Content starts

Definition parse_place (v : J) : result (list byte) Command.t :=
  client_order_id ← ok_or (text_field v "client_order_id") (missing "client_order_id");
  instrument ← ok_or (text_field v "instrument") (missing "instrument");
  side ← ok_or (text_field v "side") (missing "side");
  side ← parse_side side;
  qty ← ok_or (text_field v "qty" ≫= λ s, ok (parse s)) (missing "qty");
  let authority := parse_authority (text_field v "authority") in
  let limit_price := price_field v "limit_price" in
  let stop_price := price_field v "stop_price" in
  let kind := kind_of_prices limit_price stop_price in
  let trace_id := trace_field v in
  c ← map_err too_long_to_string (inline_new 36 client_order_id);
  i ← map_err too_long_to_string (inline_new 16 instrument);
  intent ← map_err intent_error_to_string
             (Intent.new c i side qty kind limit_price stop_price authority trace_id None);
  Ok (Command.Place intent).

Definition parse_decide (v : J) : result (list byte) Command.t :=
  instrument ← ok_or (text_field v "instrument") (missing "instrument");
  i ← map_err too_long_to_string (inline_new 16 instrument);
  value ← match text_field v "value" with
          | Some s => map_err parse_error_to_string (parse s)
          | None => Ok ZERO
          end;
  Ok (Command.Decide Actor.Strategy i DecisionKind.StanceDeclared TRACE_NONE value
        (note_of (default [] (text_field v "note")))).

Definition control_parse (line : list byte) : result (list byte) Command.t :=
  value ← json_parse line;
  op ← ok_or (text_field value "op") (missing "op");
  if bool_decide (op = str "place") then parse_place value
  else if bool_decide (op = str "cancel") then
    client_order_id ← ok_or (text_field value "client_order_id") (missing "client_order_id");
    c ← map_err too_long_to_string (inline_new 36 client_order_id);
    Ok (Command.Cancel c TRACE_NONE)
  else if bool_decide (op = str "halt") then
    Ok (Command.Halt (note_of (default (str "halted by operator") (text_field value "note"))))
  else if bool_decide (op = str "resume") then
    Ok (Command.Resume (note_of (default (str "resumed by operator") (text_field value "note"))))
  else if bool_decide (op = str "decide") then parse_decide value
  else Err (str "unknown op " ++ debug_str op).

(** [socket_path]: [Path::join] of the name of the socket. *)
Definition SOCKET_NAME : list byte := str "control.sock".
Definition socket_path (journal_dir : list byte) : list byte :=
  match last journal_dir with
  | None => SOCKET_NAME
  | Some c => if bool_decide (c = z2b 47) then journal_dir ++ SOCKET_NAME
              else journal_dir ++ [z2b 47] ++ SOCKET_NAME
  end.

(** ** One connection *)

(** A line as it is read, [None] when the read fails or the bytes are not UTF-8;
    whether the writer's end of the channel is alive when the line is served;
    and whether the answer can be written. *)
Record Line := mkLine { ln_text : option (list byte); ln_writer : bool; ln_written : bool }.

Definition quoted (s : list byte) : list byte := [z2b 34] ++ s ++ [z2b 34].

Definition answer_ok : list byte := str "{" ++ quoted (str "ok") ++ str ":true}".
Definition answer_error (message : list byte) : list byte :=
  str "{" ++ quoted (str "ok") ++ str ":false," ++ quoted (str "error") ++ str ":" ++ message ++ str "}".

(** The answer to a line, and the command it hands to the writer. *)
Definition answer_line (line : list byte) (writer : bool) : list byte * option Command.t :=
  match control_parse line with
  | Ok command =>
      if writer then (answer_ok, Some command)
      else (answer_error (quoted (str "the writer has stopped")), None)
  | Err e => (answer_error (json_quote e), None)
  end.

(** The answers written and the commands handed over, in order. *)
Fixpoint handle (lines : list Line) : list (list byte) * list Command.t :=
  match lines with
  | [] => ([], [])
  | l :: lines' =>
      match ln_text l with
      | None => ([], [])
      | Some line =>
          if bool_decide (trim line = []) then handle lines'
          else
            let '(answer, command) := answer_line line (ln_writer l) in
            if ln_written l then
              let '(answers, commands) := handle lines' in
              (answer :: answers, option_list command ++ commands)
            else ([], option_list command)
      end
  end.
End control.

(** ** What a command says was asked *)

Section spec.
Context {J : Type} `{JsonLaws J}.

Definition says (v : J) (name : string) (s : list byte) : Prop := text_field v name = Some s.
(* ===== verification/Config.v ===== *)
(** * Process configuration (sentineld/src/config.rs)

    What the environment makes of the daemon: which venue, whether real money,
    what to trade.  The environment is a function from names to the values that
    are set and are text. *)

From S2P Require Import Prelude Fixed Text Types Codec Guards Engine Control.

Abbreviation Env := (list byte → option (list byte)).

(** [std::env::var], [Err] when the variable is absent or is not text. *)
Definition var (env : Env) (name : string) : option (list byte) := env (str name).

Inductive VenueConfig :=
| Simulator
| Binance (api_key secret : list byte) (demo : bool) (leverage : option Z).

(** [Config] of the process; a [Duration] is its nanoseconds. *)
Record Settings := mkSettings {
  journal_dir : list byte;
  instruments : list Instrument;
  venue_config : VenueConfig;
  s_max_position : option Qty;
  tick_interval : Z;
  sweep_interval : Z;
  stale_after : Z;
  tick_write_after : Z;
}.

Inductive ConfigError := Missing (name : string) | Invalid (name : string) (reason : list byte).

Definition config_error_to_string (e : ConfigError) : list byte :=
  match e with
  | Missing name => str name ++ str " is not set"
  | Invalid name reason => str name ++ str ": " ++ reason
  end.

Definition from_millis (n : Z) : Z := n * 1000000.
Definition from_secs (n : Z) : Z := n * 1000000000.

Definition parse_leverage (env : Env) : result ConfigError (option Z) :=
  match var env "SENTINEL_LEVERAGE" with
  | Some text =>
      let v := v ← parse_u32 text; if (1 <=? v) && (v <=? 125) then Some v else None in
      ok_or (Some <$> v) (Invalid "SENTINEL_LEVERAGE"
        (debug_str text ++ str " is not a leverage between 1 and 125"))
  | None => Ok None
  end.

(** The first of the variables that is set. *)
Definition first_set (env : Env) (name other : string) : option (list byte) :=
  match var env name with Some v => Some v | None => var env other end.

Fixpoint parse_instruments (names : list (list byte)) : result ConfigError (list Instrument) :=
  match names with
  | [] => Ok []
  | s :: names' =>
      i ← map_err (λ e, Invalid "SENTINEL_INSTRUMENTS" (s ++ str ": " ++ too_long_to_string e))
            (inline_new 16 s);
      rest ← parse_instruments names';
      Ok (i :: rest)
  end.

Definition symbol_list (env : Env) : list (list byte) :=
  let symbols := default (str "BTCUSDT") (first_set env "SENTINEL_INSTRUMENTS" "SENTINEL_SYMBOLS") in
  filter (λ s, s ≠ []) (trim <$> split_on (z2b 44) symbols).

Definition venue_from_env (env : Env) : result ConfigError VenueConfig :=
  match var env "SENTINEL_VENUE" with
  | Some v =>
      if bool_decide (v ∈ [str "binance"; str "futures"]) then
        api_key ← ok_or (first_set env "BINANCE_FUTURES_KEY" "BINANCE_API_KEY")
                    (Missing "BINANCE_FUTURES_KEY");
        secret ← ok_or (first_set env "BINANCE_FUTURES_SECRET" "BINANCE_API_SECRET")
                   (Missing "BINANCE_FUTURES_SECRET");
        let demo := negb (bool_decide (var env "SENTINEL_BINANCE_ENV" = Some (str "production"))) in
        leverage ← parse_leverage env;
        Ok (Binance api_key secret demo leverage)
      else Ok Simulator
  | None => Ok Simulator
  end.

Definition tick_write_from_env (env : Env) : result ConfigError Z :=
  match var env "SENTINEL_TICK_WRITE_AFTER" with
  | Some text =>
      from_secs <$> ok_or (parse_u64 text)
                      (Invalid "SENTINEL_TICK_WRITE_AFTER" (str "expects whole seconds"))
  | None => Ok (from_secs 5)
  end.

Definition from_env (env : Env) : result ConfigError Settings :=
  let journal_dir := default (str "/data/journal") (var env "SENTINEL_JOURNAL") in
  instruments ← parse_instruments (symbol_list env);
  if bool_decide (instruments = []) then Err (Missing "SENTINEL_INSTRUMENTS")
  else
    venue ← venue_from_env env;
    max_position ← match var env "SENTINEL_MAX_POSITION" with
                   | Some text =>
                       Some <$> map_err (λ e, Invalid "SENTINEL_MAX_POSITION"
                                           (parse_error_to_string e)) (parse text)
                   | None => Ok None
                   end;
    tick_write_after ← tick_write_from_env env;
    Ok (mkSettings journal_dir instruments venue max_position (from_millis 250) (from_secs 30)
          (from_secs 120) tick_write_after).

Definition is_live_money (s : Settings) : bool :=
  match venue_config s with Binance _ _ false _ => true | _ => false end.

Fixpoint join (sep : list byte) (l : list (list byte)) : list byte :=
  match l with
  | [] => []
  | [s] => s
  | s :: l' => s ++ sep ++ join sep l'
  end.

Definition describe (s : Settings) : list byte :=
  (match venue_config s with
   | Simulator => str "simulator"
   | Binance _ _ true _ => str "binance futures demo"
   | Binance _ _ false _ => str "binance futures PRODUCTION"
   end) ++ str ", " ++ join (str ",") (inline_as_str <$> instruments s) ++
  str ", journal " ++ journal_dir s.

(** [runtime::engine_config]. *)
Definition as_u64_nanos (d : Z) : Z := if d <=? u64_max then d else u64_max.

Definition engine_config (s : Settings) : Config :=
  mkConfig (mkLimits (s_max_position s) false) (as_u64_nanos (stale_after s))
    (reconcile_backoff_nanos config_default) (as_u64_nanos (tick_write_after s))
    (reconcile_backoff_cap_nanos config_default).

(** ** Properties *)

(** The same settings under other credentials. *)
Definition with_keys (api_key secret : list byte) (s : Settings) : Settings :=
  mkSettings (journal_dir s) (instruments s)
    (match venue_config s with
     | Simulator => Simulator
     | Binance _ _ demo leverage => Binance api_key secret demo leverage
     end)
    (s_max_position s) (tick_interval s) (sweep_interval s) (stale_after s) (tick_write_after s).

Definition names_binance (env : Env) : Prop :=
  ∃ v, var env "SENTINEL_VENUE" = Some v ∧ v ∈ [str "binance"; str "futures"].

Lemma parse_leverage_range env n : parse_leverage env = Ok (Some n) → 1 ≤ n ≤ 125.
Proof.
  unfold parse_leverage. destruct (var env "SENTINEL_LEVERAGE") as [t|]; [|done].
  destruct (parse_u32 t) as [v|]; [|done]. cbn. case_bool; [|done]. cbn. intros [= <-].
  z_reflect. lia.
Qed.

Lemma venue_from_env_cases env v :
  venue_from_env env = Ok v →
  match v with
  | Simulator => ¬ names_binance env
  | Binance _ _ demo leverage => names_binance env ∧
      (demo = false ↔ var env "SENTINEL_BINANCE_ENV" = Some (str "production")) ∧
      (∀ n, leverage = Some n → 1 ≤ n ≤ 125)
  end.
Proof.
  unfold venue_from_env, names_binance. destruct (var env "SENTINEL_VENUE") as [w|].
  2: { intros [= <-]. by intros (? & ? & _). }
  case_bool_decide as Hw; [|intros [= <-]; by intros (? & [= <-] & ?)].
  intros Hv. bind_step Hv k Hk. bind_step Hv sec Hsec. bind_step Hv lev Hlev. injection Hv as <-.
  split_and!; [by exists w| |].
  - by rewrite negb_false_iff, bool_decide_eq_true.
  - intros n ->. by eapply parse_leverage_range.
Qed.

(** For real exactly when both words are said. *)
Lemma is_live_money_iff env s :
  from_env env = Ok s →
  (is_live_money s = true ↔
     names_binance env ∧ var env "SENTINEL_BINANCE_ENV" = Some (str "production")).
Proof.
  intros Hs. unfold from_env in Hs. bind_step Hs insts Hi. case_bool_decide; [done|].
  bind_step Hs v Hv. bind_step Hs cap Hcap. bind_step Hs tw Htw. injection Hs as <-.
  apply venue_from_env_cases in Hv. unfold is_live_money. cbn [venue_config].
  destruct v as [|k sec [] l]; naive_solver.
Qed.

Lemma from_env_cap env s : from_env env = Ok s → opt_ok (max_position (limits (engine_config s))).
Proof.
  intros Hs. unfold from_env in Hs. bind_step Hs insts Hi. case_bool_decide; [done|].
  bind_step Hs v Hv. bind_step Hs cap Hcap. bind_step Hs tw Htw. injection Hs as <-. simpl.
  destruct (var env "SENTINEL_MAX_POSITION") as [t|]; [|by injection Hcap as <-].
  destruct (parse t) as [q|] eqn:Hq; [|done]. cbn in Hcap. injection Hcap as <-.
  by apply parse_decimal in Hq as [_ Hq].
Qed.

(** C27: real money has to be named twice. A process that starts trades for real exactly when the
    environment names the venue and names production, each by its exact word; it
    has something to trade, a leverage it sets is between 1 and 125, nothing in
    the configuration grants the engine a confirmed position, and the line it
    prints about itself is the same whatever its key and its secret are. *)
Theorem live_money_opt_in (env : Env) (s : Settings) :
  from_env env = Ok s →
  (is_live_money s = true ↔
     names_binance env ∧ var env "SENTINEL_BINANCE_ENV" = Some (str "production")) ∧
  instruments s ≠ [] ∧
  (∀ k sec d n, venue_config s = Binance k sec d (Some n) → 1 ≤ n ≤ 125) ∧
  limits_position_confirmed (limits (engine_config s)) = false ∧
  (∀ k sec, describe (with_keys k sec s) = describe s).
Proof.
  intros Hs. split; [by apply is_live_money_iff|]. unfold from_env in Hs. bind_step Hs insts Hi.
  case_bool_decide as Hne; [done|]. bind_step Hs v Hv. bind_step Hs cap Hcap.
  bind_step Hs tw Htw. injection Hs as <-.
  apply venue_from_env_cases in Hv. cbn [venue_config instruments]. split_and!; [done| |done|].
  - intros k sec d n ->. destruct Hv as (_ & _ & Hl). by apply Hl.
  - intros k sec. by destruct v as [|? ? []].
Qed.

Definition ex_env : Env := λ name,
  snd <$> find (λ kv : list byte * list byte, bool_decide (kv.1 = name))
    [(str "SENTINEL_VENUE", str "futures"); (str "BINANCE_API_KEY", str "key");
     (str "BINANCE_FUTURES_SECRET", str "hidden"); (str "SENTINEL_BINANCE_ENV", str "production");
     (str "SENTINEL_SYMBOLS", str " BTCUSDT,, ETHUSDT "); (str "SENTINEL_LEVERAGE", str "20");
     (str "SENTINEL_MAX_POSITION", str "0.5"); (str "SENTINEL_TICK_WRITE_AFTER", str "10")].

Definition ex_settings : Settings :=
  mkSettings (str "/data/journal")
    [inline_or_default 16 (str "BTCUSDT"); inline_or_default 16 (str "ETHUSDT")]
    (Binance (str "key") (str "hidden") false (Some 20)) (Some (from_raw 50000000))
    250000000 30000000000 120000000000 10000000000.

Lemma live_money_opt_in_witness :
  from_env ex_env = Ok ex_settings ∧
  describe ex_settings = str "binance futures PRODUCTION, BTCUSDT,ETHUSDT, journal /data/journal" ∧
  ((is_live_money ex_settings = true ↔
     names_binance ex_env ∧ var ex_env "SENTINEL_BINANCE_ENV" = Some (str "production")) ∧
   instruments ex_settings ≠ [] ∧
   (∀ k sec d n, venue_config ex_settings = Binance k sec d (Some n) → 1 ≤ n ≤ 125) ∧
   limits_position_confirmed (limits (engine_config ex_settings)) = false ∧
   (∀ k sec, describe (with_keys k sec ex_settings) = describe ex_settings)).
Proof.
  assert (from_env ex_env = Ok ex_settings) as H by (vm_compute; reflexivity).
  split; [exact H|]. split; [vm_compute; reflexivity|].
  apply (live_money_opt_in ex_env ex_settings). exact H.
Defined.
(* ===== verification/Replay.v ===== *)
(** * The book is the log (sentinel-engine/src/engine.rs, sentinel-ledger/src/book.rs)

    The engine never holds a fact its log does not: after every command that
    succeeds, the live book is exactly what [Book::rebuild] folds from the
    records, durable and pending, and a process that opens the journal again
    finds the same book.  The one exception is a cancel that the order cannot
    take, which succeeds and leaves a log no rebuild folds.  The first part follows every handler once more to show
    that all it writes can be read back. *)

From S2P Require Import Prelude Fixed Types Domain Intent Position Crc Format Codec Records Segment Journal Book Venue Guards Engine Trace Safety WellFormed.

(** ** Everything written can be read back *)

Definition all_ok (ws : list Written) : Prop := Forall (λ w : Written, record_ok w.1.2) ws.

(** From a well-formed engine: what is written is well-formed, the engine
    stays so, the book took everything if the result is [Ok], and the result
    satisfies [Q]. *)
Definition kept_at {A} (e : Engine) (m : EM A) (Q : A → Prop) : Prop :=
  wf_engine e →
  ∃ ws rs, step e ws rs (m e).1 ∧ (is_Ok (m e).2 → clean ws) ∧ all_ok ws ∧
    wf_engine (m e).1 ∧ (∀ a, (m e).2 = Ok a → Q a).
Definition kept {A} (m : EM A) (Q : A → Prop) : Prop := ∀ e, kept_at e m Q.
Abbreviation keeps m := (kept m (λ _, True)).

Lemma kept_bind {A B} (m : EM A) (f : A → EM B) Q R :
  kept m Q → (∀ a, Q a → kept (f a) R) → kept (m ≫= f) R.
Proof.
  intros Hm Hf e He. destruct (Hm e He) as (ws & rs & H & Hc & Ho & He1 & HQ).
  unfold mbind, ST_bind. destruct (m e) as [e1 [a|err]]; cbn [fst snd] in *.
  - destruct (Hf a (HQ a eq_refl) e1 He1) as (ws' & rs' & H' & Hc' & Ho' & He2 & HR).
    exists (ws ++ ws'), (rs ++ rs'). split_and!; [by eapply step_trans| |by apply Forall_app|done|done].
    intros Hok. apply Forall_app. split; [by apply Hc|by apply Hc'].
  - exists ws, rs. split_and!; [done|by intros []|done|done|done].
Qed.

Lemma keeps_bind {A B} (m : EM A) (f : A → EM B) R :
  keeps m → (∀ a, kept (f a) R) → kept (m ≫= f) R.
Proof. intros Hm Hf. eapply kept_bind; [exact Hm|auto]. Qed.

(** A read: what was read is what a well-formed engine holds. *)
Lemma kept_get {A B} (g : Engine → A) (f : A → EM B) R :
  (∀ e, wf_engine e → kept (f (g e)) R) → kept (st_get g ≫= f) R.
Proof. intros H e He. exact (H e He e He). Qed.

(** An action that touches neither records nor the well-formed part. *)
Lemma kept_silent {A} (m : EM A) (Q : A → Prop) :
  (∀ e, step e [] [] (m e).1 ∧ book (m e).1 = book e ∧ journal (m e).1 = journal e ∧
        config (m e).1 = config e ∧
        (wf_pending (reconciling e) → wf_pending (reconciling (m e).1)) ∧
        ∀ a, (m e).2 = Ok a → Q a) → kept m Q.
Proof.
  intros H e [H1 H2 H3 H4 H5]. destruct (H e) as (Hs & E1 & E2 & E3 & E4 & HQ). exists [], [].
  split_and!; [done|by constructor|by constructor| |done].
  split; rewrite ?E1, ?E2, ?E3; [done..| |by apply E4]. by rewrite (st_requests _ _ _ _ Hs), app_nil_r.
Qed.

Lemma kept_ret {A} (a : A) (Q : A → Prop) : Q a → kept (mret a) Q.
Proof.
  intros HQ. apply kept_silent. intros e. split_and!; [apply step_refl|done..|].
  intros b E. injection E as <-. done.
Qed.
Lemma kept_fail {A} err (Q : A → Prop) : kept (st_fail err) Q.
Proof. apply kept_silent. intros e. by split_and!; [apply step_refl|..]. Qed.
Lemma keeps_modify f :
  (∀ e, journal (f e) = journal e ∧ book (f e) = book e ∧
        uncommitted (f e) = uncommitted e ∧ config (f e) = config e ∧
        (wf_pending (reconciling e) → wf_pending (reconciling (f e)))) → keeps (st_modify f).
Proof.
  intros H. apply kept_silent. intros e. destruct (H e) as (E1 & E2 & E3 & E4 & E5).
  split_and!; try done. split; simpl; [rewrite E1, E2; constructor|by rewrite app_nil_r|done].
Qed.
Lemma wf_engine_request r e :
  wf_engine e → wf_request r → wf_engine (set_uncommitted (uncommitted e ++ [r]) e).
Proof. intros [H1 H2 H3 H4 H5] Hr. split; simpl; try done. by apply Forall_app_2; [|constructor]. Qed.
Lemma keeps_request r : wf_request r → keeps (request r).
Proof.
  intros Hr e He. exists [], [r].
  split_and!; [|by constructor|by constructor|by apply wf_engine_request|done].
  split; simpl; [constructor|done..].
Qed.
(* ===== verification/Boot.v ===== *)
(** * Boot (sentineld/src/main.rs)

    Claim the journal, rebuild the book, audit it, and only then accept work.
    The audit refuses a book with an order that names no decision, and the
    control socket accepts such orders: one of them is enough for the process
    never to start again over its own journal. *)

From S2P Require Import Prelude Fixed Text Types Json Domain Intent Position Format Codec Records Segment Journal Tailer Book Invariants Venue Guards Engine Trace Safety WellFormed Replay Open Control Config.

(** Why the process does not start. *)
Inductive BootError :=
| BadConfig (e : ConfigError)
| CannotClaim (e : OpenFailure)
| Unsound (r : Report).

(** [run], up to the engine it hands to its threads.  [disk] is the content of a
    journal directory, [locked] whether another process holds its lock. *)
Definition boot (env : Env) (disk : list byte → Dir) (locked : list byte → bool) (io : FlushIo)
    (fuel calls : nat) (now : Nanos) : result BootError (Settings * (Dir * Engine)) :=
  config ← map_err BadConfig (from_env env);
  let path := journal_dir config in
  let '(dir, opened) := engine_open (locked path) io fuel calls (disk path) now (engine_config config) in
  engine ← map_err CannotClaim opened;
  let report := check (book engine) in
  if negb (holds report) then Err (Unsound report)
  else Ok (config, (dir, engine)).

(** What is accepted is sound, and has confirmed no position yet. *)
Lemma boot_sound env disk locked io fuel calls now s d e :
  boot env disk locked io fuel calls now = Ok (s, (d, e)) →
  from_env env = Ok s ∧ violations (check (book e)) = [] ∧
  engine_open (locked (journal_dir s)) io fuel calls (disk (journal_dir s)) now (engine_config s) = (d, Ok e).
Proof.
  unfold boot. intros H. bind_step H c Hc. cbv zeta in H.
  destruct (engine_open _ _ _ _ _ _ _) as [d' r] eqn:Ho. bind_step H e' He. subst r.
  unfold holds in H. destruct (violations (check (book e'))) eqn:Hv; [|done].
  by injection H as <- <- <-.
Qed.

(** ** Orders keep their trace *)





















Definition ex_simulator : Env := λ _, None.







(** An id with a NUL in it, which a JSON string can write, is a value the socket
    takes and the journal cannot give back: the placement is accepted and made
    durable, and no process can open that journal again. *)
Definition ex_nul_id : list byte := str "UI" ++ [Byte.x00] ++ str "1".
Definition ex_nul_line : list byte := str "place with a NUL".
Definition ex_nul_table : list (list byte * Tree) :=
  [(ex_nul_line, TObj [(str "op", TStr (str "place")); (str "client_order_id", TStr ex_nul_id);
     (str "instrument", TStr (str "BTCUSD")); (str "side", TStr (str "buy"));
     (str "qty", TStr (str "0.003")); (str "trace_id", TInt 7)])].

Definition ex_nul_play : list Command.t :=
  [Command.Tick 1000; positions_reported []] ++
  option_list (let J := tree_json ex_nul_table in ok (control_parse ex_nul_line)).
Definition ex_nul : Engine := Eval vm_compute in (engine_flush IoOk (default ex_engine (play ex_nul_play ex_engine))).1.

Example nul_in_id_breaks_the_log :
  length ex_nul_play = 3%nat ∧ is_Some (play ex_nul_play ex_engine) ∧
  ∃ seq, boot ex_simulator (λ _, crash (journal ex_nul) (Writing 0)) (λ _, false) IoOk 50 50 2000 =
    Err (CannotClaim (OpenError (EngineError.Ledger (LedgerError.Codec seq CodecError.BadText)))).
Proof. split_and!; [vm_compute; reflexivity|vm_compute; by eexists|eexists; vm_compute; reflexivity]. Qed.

Content ends

> _What is needed_:
Precisely the lines between those holding "journal directory, [locked]" and "(** What is", inclusive, are to be reproduced from the listing above, with nothing added.

> _Your solution_:
    journal directory, [locked] whether another process holds its lock. *)
Definition boot (env : Env) (disk : list byte → Dir) (locked : list byte → bool) (io : FlushIo)
    (fuel calls : nat) (now : Nanos) : result BootError (Settings * (Dir * Engine)) :=
  config ← map_err BadConfig (from_env env);
  let path := journal_dir config in
  let '(dir, opened) := engine_open (locked path) io fuel calls (disk path) now (engine_config config) in
  engine ← map_err CannotClaim opened;
  let report := check (book engine) in
  if negb (holds report) then Err (Unsound report)
  else Ok (config, (dir, engine)).

(** What is accepted is sound, and has confirmed no position yet. *)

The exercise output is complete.